顾厄咬碎了嘴里的血沫,龙息在掌心凝聚成跳动的光团,将周围的飞虫都吸引过来,在他手边形成个金色的虫旋:“守住排水口,我去接应阿鳞。” 他展开受伤的翅膀,每一次扇动都带来撕裂般的疼痛,翼膜的破洞处露出里面淡粉色的肌理,像被撕碎的蝶翼。但金色的瞳孔里却燃着不灭的火焰,映着远处居民楼里零星亮起的灯火 —— 那是王大妈他们在为他守望。
当他冲向排水口时,又有两个叛徒从阴影里扑出,他们的龙爪上裹着生锈的金属套,指缝间还嵌着碎玻璃,爪尖划过地面的沥青,留下三道白色的痕迹。

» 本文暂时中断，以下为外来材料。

(* ===== verification/ClientProps.v ===== *)
(** What the client keeps of its promises: the identifiers of its intents,
    the intent log across crashes, the list of nodes, what its commands ask of
    the network, the retry loop and the recovery at start. *)
From S2P Require Import Prelude Machine Types Wire Consensus Sled Fsm Text Units Rpc ClientDisk Client Gateway.

(** ** The list of nodes *)

Lemma move_to_front_in a b l : b ∈ move_to_front a l ↔ b = a ∨ b ∈ l.
Proof.
  unfold move_to_front. rewrite elem_of_cons, list_elem_of_filter.
  destruct (decide (b = a)); naive_solver.
Qed.
Lemma take_front_in a b l : b ∈ take MAX_KNOWN_NODES (move_to_front a l) → b = a ∨ b ∈ l.
Proof.
  intros Hb. apply move_to_front_in. eapply elem_of_sublist; [exact Hb|apply sublist_take].
Qed.
Lemma move_to_front_NoDup a l : NoDup l → NoDup (move_to_front a l).
Proof.
  intros Hl. constructor; [|by apply list.NoDup_filter].
  rewrite list_elem_of_filter. naive_solver.
Qed.
Lemma take_NoDup {A} k (l : list A) : NoDup l → NoDup (take k l).
Proof. intros Hl. eapply sublist_NoDup; [done|]. apply sublist_take. Qed.

(** A list of addresses as the session keeps it. *)
Definition nodes_wf (l : list string) : Prop := (length l ≤ MAX_KNOWN_NODES)%nat ∧ NoDup l ∧ l ≠ [].

Lemma nodes_wf_front a l : NoDup l → nodes_wf (take MAX_KNOWN_NODES (move_to_front a l)).
Proof.
  intros Hl. unfold nodes_wf. rewrite length_take. split; [unfold MAX_KNOWN_NODES; lia|].
  split; [by apply take_NoDup, move_to_front_NoDup|done].
Qed.
Lemma nodes_wf_rotate a l : nodes_wf (a :: l) → nodes_wf (l ++ [a]).
Proof.
  intros (Hlen & Hnd & _). apply list.NoDup_cons in Hnd as [Ha Hl]. unfold nodes_wf.
  rewrite length_app. cbn in *. split; [lia|]. split; [|by destruct l].
  apply list.NoDup_app. split; [done|]. split; [|apply NoDup_singleton].
  intros b Hb ->%list_elem_of_singleton. done.
Qed.
Lemma merge_NoDup over known : NoDup known → NoDup (foldr move_to_front known over).
Proof.
  intros Hk. induction over as [|a over IH]; [done|]. by apply move_to_front_NoDup.
Qed.
Lemma merge_nodes_wf over known : NoDup known → over ≠ [] → nodes_wf (merge_nodes over known).
Proof.
  intros Hk Ho. destruct over as [|a over]; [done|]. unfold merge_nodes. cbn [foldr].
  by apply nodes_wf_front, merge_NoDup.
Qed.

(** A property of the list that every operation keeps, for sessions that
    start from such seeds. *)
Class NodesInv (good seeds : list string → Prop) : Prop := {
  good_front a l : good l → good (take MAX_KNOWN_NODES (move_to_front a l));
  good_rotate a l : l ≠ [] → good (a :: l) → good (l ++ [a]);
  good_take l : good l → good (take MAX_KNOWN_NODES l);
  good_merge over l : over ≠ [] → good l → good (merge_nodes over l);
  good_start l : l ≠ [] → seeds l → good (take MAX_KNOWN_NODES l);
}.
Definition any_nodes : list string → Prop := λ _, True.
#[export] Instance any_nodes_inv : NodesInv any_nodes any_nodes.
Proof. by split. Qed.
Definition nodes_sized (l : list string) : Prop := (length l ≤ MAX_KNOWN_NODES)%nat ∧ l ≠ [].
#[export] Instance nodes_sized_inv : NodesInv nodes_sized any_nodes.
Proof.
  assert (∀ l, l ≠ [] → nodes_sized (take MAX_KNOWN_NODES l)) as Htake.
  { intros l Hl. split; [rewrite length_take; lia|]. by destruct l. }
  split.
  - intros a l _. by apply Htake.
  - intros a l _ [Hlen _]. unfold nodes_sized. rewrite length_app. cbn in *. split; [lia|]. by destruct l.
  - intros l [_ Hl]. by apply Htake.
  - intros over l Ho _. destruct over; [done|]. by apply Htake.
  - intros l Hl _. by apply Htake.
Qed.
#[export] Instance nodes_wf_inv : NodesInv nodes_wf (NoDup (A:=string)).
Proof.
  split.
  - intros a l (_ & Hl & _). by apply nodes_wf_front.
  - intros a l _. apply nodes_wf_rotate.
  - intros l (Hlen & Hl). rewrite take_ge by done. by split.
  - intros over l Ho (_ & Hl & _). by apply merge_nodes_wf.
  - intros l Hne Hl. split; [rewrite length_take; lia|]. split; [by apply take_NoDup|]. by destruct l.
Qed.

Section session.
Context {F : Type} `{FileIOLaws F, JsonText ClientState} `{NodesInv good seeds}.
(** The values of the types [ClusterId] and [ClientId]. *)
Context (cluster_ok client_ok : string → Prop).
#[local] Instance ClientState_ok : JsonOk ClientState := λ s,
  cluster_ok (cs_cluster_id s) ∧ client_ok (cs_client_id s) ∧ U64 (cs_sequence_id s).
Context `{!JsonTextLaws ClientState}.

(** What the file holds of a state. *)
Definition saved (f : F) (s : ClientState) : Prop :=
  ∃ data, json_to_string s = Ok data ∧ file_content f = Some data.
Definition cut_short (f : F) : Prop :=
  ∃ s p q, json_to_string (A:=ClientState) s = Ok (p +:+ q)%string ∧ q ≠ "" ∧ file_content f = Some p.

Lemma string_app_nil (p : string) : (p +:+ "")%string = p.
Proof. induction p as [|c p IH]; [done|]. exact (f_equal (String c) IH). Qed.

Lemma save_state_spec s f :
  wp (save_state s) (λ _ f', saved f' s)
    (λ _ f', file_content f' = file_content f ∨ saved f' s ∨ cut_short f') f.
Proof.
  unfold save_state. wp_steps. apply wp_lift; [|by auto].
  intros data Hdata. destruct (json_to_string s) as [d|] eqn:Hj; [|done]. injection Hdata as <-.
  wp_steps. eapply wp_mono; [apply file_write_law|cbn|cbn].
  - intros _ f' Hf. by exists d.
  - intros _ f' [Hf|(p & q & -> & Hf)]; [by left|]. right.
    destruct (decide (q = "")) as [->|Hq]; [|right; by exists s, p, q].
    left. exists p. by rewrite string_app_nil in Hj.
Qed.

Lemma saved_reads f s t :
  saved f s → json_ok s → file_read f = Ok t → json_from_str t = Ok s.
Proof.
  intros (data & Hj & Hc) Hok Hr%file_read_law. rewrite Hc in Hr. injection Hr as <-.
  by eapply json_roundtrip.
Qed.
Lemma cut_short_fails f t s : cut_short f → file_read f = Ok t → json_from_str t = Ok s → False.
Proof.
  intros (s' & p & q & Hj & Hq & Hc) Hr%file_read_law Hs. rewrite Hc in Hr. injection Hr as <-.
  pose proof (json_cut s' p q Hj Hq) as Hcut. by rewrite Hs in Hcut.
Qed.

(** ** Sequence identifiers *)

Definition state_ok (s : ClientState) : Prop := json_ok s ∧ good (cs_known_nodes s).
(** The file accounts for every identifier up to [last]. *)
Definition accounts (last : N) (f : F) : Prop :=
  (∃ s, saved f s ∧ state_ok s ∧ last ≤ cs_sequence_id s) ∨ cut_short f.
Definition session_at (last : N) (x : Session F) : Prop :=
  state_ok (ses_state x) ∧ last ≤ cs_sequence_id (ses_state x) ∧ accounts last (ses_file x).

Lemma accounts_content last f f' : accounts last f → file_content f' = file_content f → accounts last f'.
Proof.
  unfold accounts, saved, cut_short. intros Ha Hc. rewrite Hc. done.
Qed.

顾厄侧身避开左边的爪击,对方的指甲擦过他的腰侧,带起一串血珠落在旁边的消防栓上,金色的血迹顺着红色的漆面向下流淌。龙尾却被右边的家伙死死抱住,冰冷的金属套陷进鳞片的缝隙,让他疼得闷哼出声,尾尖扫过堆在墙角的啤酒瓶,玻璃碎裂的脆响在巷子里回荡。
他猛地向后发力,带着那叛徒撞向身后的水泥管,“轰隆” 一声巨响中,水泥管碎裂的残骸将对方压在下面,管内残留的积水喷涌而出,在地上汇成小小的水洼,倒映着天上破碎的月影。但另一个叛徒已扑到近前,张开嘴露出嘴里的金属獠牙,咬向顾厄的脖颈,呼吸间带着机油与血腥混合的恶臭,喷在他的皮肤上像滚烫的硫酸。

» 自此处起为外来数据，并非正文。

(* ===== verification/ClientExample.v ===== *)
(** A concrete client: a file in memory, a text for the session, a small
    cluster, and the client's theorems at it. *)
From Stdlib Require Import Ascii.
From S2P Require Import Prelude Machine Types Wire Consensus Sled Fsm Text Units Rpc ClientDisk Client Gateway ClientProps.
Import PlainHeaders.
#[export] Instance any_uuid : UuidText := λ s, if (String.length s =? 36)%nat then Some s else None.

(** ** A file *)

Record mem_file : Type := mkFile { mf_content : option string; mf_works : bool }.
#[export] Instance mem_file_io : FileIO mem_file := {|
  file_exists f := bool_decide (is_Some (mf_content f));
  file_read f := ok_or io_error (mf_content f);
  file_write data f :=
    if mf_works f then (Ok tt, mkFile (Some data) true) else (Err io_error, mkFile (Some "") false) |}.
#[export] Program Instance mem_file_laws : FileIOLaws mem_file := {| file_content := mf_content |}.
Next Obligation. done. Qed.
Next Obligation. intros [[c|] w] s; cbn; intros; simplify_eq/=; done. Qed.
Next Obligation.
  intros data [c []]; cbn; unfold wp; cbn; [done|]. right. by exists "", data.
Qed.

(** ** A text: the bits of the state's code and a full stop *)

Fixpoint write_bits (l : bytes) : chars :=
  match l with [] => ["."%char] | b :: l' => (if b =? 0 then "0"%char else "1"%char) :: write_bits l' end.
Fixpoint read_bits (l : chars) : option bytes :=
  match l with
  | [] => None
  | c :: l' =>
      if Ascii.eqb c "." then match l' with [] => Some [] | _ => None end
      else (if Ascii.eqb c "0" then cons 0 <$> read_bits l' else cons 1 <$> read_bits l')
  end.
Lemma read_write_bits p : read_bits (write_bits (BitCodec.pos_bits p)) = Some (BitCodec.pos_bits p).
Proof. induction p as [p IH|p IH|]; cbn; [by rewrite IH..|done]. Qed.
Lemma read_bits_cut l p q : write_bits l = p ++ q → q ≠ [] → read_bits p = None.
Proof.
  revert p. induction l as [|b l IH]; intros [|c p] Hpq Hq; try done; cbn in *.
  - injection Hpq as <- Hpq. by destruct p, q.
  - injection Hpq as <- Hpq. specialize (IH p Hpq Hq). rewrite IH. by destruct (b =? 0).
Qed.

#[export] Instance ClientState_countable : Countable ClientState.
Proof.
  by refine (inj_countable' (λ s, (cs_cluster_id s, cs_client_id s, cs_sequence_id s, cs_known_nodes s))
    (λ '(a, b, n, l), mkClientState a b n l) _); intros [].
Defined.
#[export] Instance text_json : JsonText ClientState := {|
  json_to_string s := Ok (of_chars (write_bits (BitCodec.pos_bits (encode s))));
  json_from_str t :=
    ok_or json_error (l ← read_bits (to_chars t); decode (BitCodec.bits_pos l)) |}.

Lemma to_chars_app (p q : string) : to_chars (p +:+ q)%string = to_chars p ++ to_chars q.
Proof. induction p as [|c p IH]; [done|]. exact (f_equal (cons c) IH). Qed.
#[export] Instance text_json_laws `{JsonOk ClientState} : JsonTextLaws ClientState.
Proof.
  split.
  - intros s t _ [= <-]. cbn [json_from_str text_json]. rewrite to_of_chars, read_write_bits. cbn.
    by rewrite BitCodec.bits_pos_bits, decode_encode.
  - intros s p q [= Hpq] Hq. cbn [json_from_str text_json].
    rewrite (read_bits_cut (BitCodec.pos_bits (encode s)) (to_chars p) (to_chars q)); [done| |].
    + by rewrite <-to_chars_app, <-Hpq, to_of_chars.
    + intros H0. apply Hq. rewrite <-(of_to_chars q), H0. done.
Qed.

(** ** A cluster

    The leader commits, the nodes of [nt_hints] name it, the others have no
    leader to name; the nodes of [nt_down] cannot be connected to.  A strict
    cluster finds every intent invalid. *)
Record net : Type := mkNet {
  nt_leader : string; nt_hints : list string; nt_down : list string; nt_strict : bool }.
Definition redirect (n : net) (uri : string) : string :=
  if bool_decide (uri ∈ nt_hints n) then nt_leader n else "".
#[export] Instance small_net : IngressNet net := {|
  endpoint_valid _ := true;
  net_connect uri n := if bool_decide (uri ∈ nt_down n) then (Err tt, n) else (Ok tt, n);
  net_propose uri _ n :=
    if nt_strict n then (Err (mkStatus C_InvalidArgument "Invalid quantity format"), n) else
    (Ok (Response_new
      (if bool_decide (uri = node_uri (nt_leader n))
       then mkProposeMutationResponse (MutationStatus_as_i32 MS_Committed) 1 "" ""
       else mkProposeMutationResponse (MutationStatus_as_i32 MS_Rejected) 0 (redirect n uri) "not the leader")), n);
  net_query uri _ n := (Ok (Response_new (mkQueryStateResponse [] 0 (QueryStatus_as_i32 QS_Rejected) "" "")), n) |}.

#[export] Instance MutationIntent_countable : Countable MutationIntent.
Proof.
  by refine (inj_countable'
    (λ i, (mi_item_key i, mi_quantity i, mi_unit i, mi_category i, mi_operation i))
    (λ '(a, b, c, d, e), mkMutationIntent a b c d e) _); intros [].
Defined.
#[export] Instance ProposeMutationRequest_eq_dec : EqDecision ProposeMutationRequest.
Proof. solve_decision. Defined.
#[export] Instance ProposeMutationRequest_countable : Countable ProposeMutationRequest.
Proof.
  by refine (inj_countable' (λ r, (pmq_client_id r, pmq_sequence_id r, pmq_intent r))
    (λ '(a, b, c), mkProposeMutationRequest a b c) _); intros [].
Defined.
#[export] Instance request_codec : Message ProposeMutationRequest := BitCodec.codec _.
#[export] Instance request_laws : MessageLaws ProposeMutationRequest := BitCodec.codec_laws _.

(** ** The session *)

Abbreviation any := (λ _ : string, True) (only parsing).
Definition new_file : mem_file := mkFile None true.
Definition start : session_event := EvStart "alpha" ["n1"; "n2"] "client".
Definition a_life : list session_event := [start; EvNext; EvCrash; start; EvRotate; EvNext].
Definition blank : Life (F:=mem_file) := mkLife None new_file.

Lemma sequence_ids_never_reused_witness :
  issued a_life blank = [1; 2] ∧ StronglySorted N.lt (issued a_life blank).
Proof.
  split; [by vm_compute|].
  apply (sequence_ids_never_reused any any); [by repeat constructor|reflexivity].
Defined.

Definition last_state : ClientState := mkClientState "alpha" "client" 2 ["n2"; "n1"].
Lemma session_well_formed_witness :
  life_state (life_after a_life blank) = Some last_state ∧
  (1 ≤ length (cs_known_nodes last_state) ≤ MAX_KNOWN_NODES)%nat ∧ NoDup (cs_known_nodes last_state).
Proof.
  assert (life_state (life_after a_life blank) = Some last_state) as Hs by by vm_compute.
  split; [exact Hs|].
  assert (Forall (event_ok any any (seeds:=any_nodes)) a_life) as Hok by by repeat constructor.
  pose proof (session_well_formed any any a_life new_file last_state Hok) as Hwf.
  destruct (Hwf eq_refl Hs) as (_ & _ & _ & Hlen & Hd).
  split; [exact Hlen|]. apply Hd.
  repeat (apply list.Forall_cons; split; [try done|]); [..|by apply list.Forall_nil];
    apply (bool_decide_unpack _); by vm_compute.
Defined.

Definition one_record (n : N) : SessionRecord :=
  SessionRecord_new "client" n MS_Committed n "" Timestamp_default.
(** The process hands out [2] and dies before the append. *)
Definition lost_life : Life := life_after [start; EvNext; EvNext; EvCrash] blank.
Lemma lost_intent_blocks_session_witness :
  issued [start; EvNext] lost_life = [3] ∧
  enforce_sequence_firewall (Ok (Some (one_record 1))) 3
  = Ok (Some (rejection MS_Rejected 0 "Secure Clinical: Sequence Continuity Violation")).
Proof.
  assert (issued [start; EvNext] lost_life = [3]) as Hi by by vm_compute.
  split; [exact Hi|].
  apply (lost_intent_blocks_session any any [start; EvNext] lost_life 2 (one_record 1) 3).
  - by repeat constructor.
  - left. left. exists (mkClientState "alpha" "client" 2 ["n1"; "n2"]).
    split; [eexists; split; [reflexivity|by vm_compute]|]. split; [by repeat split|done].
  - done.
  - done.
  - rewrite Hi. by left.
Defined.

(** ** The intent log *)

Definition milk : MutationIntent := MutationIntent_new "milk" (Some "1") None None OT_Add.
Definition request (n : N) : ProposeMutationRequest := ProposeMutationRequest_new "client" n milk.
Lemma wal_at_empty : wal_at MemSled.empty ∅.
Proof. split; [apply wal_holds_empty|done]. Qed.

Definition appended : MemSled.db := (wal_append 7 (request 7) MemSled.empty).2.
Lemma appended_run : wal_append 7 (request 7) MemSled.empty = (Ok tt, appended).
Proof. unfold appended. apply run_returns. by vm_compute. Qed.
Definition scanned : list (bytes * bytes) := [(to_be_bytes 7, encode_to_vec (request 7))].
Lemma appended_intent_recovered_witness :
  ∃ l, wal_recover (MemSled.reopen appended) = Ok l ∧ l ≡ₚ map_to_list (<[7 := request 7]> ∅) ∧
       StronglySorted seq_le l.
Proof.
  apply (appended_intent_recovered 7 (request 7) MemSled.empty appended (MemSled.reopen appended) ∅ scanned).
  - apply wal_at_empty.
  - done.
  - by repeat split.
  - exact appended_run.
  - apply MemSled.reopen_reopened.
  - by vm_compute.
Defined.

(** ** A cluster of three nodes *)

Abbreviation client := (LactoClient mem_file MemSled.db net) (only parsing).
Definition session_of (nodes : list string) : Session mem_file :=
  mkSession (mkClientState "alpha" "client" 6 nodes) (mkFile None true).
Definition client_of (nodes : list string) (d : MemSled.db) (n : net) : client :=
  mkLactoClient "alpha" "client" INITIAL_BACKOFF MAX_BACKOFF (session_of nodes) d None n.
Definition three : net := mkNet "n3" ["http://n2"] [] false.

Definition traveller : client := client_of ["n1"; "n2"; "n3"] MemSled.empty three.
Definition milk_committed : client := (propose_mutation milk traveller).2.
Lemma wal_tracks_outcome_witness :
  (propose_mutation milk traveller).1
  = Ok (mkProposeMutationResponse 1 1 "" "", None) ∧
  known_nodes milk_committed = ["n3"; "n2"; "n1"] ∧
  wal_after ∅ 7 (request 7) (Ok (mkProposeMutationResponse 1 1 "" "", None)) (lc_wal milk_committed).
Proof.
  assert (propose_mutation milk traveller
          = (Ok (mkProposeMutationResponse 1 1 "" "", None), milk_committed)) as Hrun.
  { unfold milk_committed. apply run_result. vm_compute. reflexivity. }
  split; [by rewrite Hrun|]. split; [by vm_compute|].
  apply (wal_tracks_outcome traveller ∅ milk _ milk_committed); [exact wal_at_empty| |exact Hrun].
  unfold i32_ok. cbn. lia.
Defined.

(** The cluster serves: [n3] leads, [n2] names it, [n1] does not. *)
Definition up : net → Prop := λ n, n = three.
Definition works : mem_file → Prop := λ f, mf_works f = true.
Lemma three_serves :
  cluster_serves (N:=net) net_propose mutation_rejection "n3" ["n1"; "n2"; "n3"] up terminal_answer.
Proof.
  split.
  - split; [by do 2 right; left|done].
  - intros a n _ ->. split; [done|]. by cbv.
  - intros rq n ->. by cbv.
  - intros a rq n _ ->. unfold wp. cbn. split; [done|]. case_bool_decide; [done|]. intros _. cbn.
    unfold redirect. case_bool_decide; auto.
  - intros a rq n ->. unfold wp, terminal_answer. cbn. by case_bool_decide.
Qed.
Lemma mem_files_work : files_work works.
Proof. split; [done|]. intros [c []] data Hf; done. Qed.
Lemma n2_informed : informed (N:=net) net_propose mutation_rejection "n3" up "n2".
Proof. intros rq n ->. by cbv. Qed.
Lemma ready_of d :
  ready (D:=MemSled.db) net_propose mutation_rejection "n3" ["n1"; "n2"; "n3"] up works
    (client_of ["n1"; "n2"; "n3"] d three).
Proof.
  split; try done.
  - cbn. unfold MAX_KNOWN_NODES. lia.
  - exists "n2". split; [by right; left|apply n2_informed].
Qed.

Lemma client_reaches_leader_witness :
  ∃ res t c', dispatch_mutation (request 7) traveller = (Ok (res, t), c') ∧
    (mutation_rejection res).1 = false ∧ terminal_answer res ∧
    ready net_propose mutation_rejection "n3" ["n1"; "n2"; "n3"] up works c'.
Proof.
  apply (client_reaches_leader net_propose mutation_rejection "n3" ["n1"; "n2"; "n3"] up works
           terminal_answer three_serves mem_files_work (request 7) traveller).
  apply ready_of.
Defined.

(** [n1] is down, [n3] would answer. *)
Definition half_down : net := mkNet "n3" [] ["http://n1"] false.
Definition stranded : client := client_of ["n1"; "n3"] MemSled.empty half_down.
Lemma unreachable_head_sticks_witness :
  let '(rs, c') := commands net_propose mutation_rejection [request 7; request 8] stranded in
  Forall (λ r, ∃ msg, r = Err (LC_Transport msg)) rs ∧ known_nodes c' = known_nodes stranded.
Proof.
  apply (unreachable_head_sticks net_propose mutation_rejection (λ n, n = half_down)
           [request 7; request 8] stranded "n1"); [reflexivity..|].
  intros n ->. by cbv.
Defined.

(** Two intents are pending when the client starts. *)
Definition two_pending : MemSled.db := (wal_append 8 (request 8) appended).2.
Lemma two_pending_run : wal_append 8 (request 8) appended = (Ok tt, two_pending).
Proof. unfold two_pending. apply run_returns. by vm_compute. Qed.
Lemma request_ok n : U64 n → wire_ok (request n).
Proof. intros Hn. split; [done|]. unfold i32_ok. cbn. lia. Qed.
Lemma wal_at_two : wal_at two_pending (<[8 := request 8]> (<[7 := request 7]> ∅)).
Proof.
  assert (wal_at appended (<[7 := request 7]> ∅)) as H7.
  { exact (wp_run _ _ _ _ _ _ (wal_append_spec 7 _ _ _ wal_at_empty ltac:(done) (request_ok 7 ltac:(done)))
             appended_run). }
  exact (wp_run _ _ _ _ _ _ (wal_append_spec 8 _ _ _ H7 ltac:(done) (request_ok 8 ltac:(done))) two_pending_run).
Qed.
Definition starting : client := client_of ["n1"; "n2"; "n3"] two_pending three.
Definition recovered_client : client := (recover_pending_intents starting).2.
Lemma recovery_drains_log_witness :
  (recover_pending_intents starting).1 = Ok tt ∧ wal_at (lc_wal recovered_client) ∅ ∧
  ∃ l, l ≡ₚ map_to_list (<[8 := request 8]> (<[7 := request 7]> ∅) : gmap N ProposeMutationRequest) ∧
       replayed terminal_answer "alpha" l three (<[8 := request 8]> (<[7 := request 7]> ∅)) (lc_net recovered_client) ∅.
Proof.
  assert ((recover_pending_intents starting).1 = Ok tt) as Hr by (vm_compute; reflexivity).
  split; [exact Hr|].
  destruct (recovery_drains_log "n3" ["n1"; "n2"; "n3"] up works terminal_answer three_serves mem_files_work
    starting recovered_client _ (Ok tt) (ready_of two_pending) wal_at_two (run_result _ _ _ Hr))
    as (l & m' & Hp & _ & Hrep & Hm' & _ & Hempty).
  pose proof (Hempty (λ _ H, H)) as He. rewrite He in Hrep, Hm'. split; [exact Hm'|]. exists l. split; [exact Hp|exact Hrep].
Defined.

Definition strict : net := mkNet "n1" [] [] true.
Definition refused_start : client := client_of ["n1"; "n2"] two_pending strict.
Lemma refused_intent_blocks_startup_witness :
  ∃ msg c', recover_pending_intents refused_start = (Err (LC_Rejected msg), c') ∧
    wal_at (lc_wal c') (<[8 := request 8]> (<[7 := request 7]> ∅)) ∧
    lc_net c' = strict ∧ known_nodes c' = known_nodes refused_start.
Proof.
  apply (refused_intent_blocks_startup (λ n, n = strict) (request 7)) with (n:=7) (l:=[(8, request 8)]).
  - split; [intros uri n ->; split; [done|by cbv]|]. intros uri rq n -> _. unfold wp. cbn. auto.
  - done.
  - done.
  - done.
  - exact wal_at_two.
  - by vm_compute.
Defined.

顾厄眼中寒光暴涨,左手按住对方的额头,指腹陷进电子眼的接缝处,右手龙爪直接贯穿了它的胸腔。当他抽出爪子时,带出的不仅有破碎的内脏,还有一团缠绕着电线的发光器官 —— 那是被改造过的心脏,还在发出微弱的电流声,落在地上时将积水溅起细碎的电火花。叛徒的金色竖瞳渐渐涣散,喉咙里挤出模糊的龙族词语,像是在说 “对不起”,身体瘫软时撞翻了旁边的共享单车,车链 “哗啦” 一声散开,缠上了它还在抽搐的机械腿。
顾厄将它甩到一边,胸口剧烈起伏,每一次呼吸都带着铁锈味。这些叛徒的招式里还残留着龙族的影子,每一次碰撞都像在与过去的同胞厮杀,让他的灵魂都在颤抖。他抹了把脸上的血污,望着排水口那漆黑的入口,周围的杂草丛中还留着阿鳞掉落的鳞片,在月光下闪着微光。龙翼猛地加速扇动,带着满身的伤痕冲了进去,翅膀的边缘扫过入口的砖石,带起一阵呛人的灰尘。
通道里的积水没过膝盖,泛着墨绿色的光泽,水面漂浮着层厚厚的泡沫,踩上去时会发出 “咕叽咕叽” 的声响,像踩在腐烂的内脏上。顾厄刚落下就听见机械运转的嗡鸣,与头顶排水管滴漏的 “滴答” 声交织在一起,形成令人烦躁的韵律。三个浑身淌着黑色黏液的叛徒从暗处钻出,电子眼的红光在潮湿的空气里拉出扭曲的光轨,黏液滴落在水面上,激起一圈圈褐色的涟漪,所过之处,水草都迅速枯萎发黑。
最前面的家伙突然张大嘴,喷出高压水柱般的强酸,所过之处,岩壁瞬间被蚀出蜂窝状的孔洞,刺鼻的白烟中还飘着被溶解的碎石,落在积水里发出 “滋滋” 的声响。顾厄纵身跳上锈迹斑斑的管道,管道上的铁锈簌簌落在他的肩头,龙息顺着管道蔓延,在金属表面凝成层金色的薄膜,薄膜上流动的龙纹与管道的锈迹形成诡异的呼应。
叛徒的强酸喷在上面,发出 “滋滋” 的声响,白烟中浮现出无数细小的龙纹,像在贪婪地吞噬着腐蚀性的能量。他突然从管道上跃下,龙爪带着旋转的劲风劈向叛徒的头颅,那家伙的机械颈椎应声断裂,头颅滚落时撞在岩壁上,发出 “咚咚” 的闷响,还在 “滋滋” 冒着红光,嘴里断断续续吐出 “核心…… 必须……” 的电子杂音,眼窝里的红光最后映出的,是通道顶部悬挂的那截断裂的电缆。
另外两个叛徒见状,突然将手臂对接在一起,机械零件重组的 “咔咔” 声中,竟合成了门微型能量炮,炮口对准的方向,恰好是顾厄身后那道刻着龙纹的砖墙。顾厄瞳孔骤缩,猛地将旁边的铁桶踢过去,铁桶在空中翻转,里面的淤泥倾泻而出,像道褐色的瀑布;同时龙息在身前织成道厚达半米的光墙,光墙的边缘撞上两侧的岩壁,激起的金色粉末落在积水中,让水面浮起一层闪烁的金箔。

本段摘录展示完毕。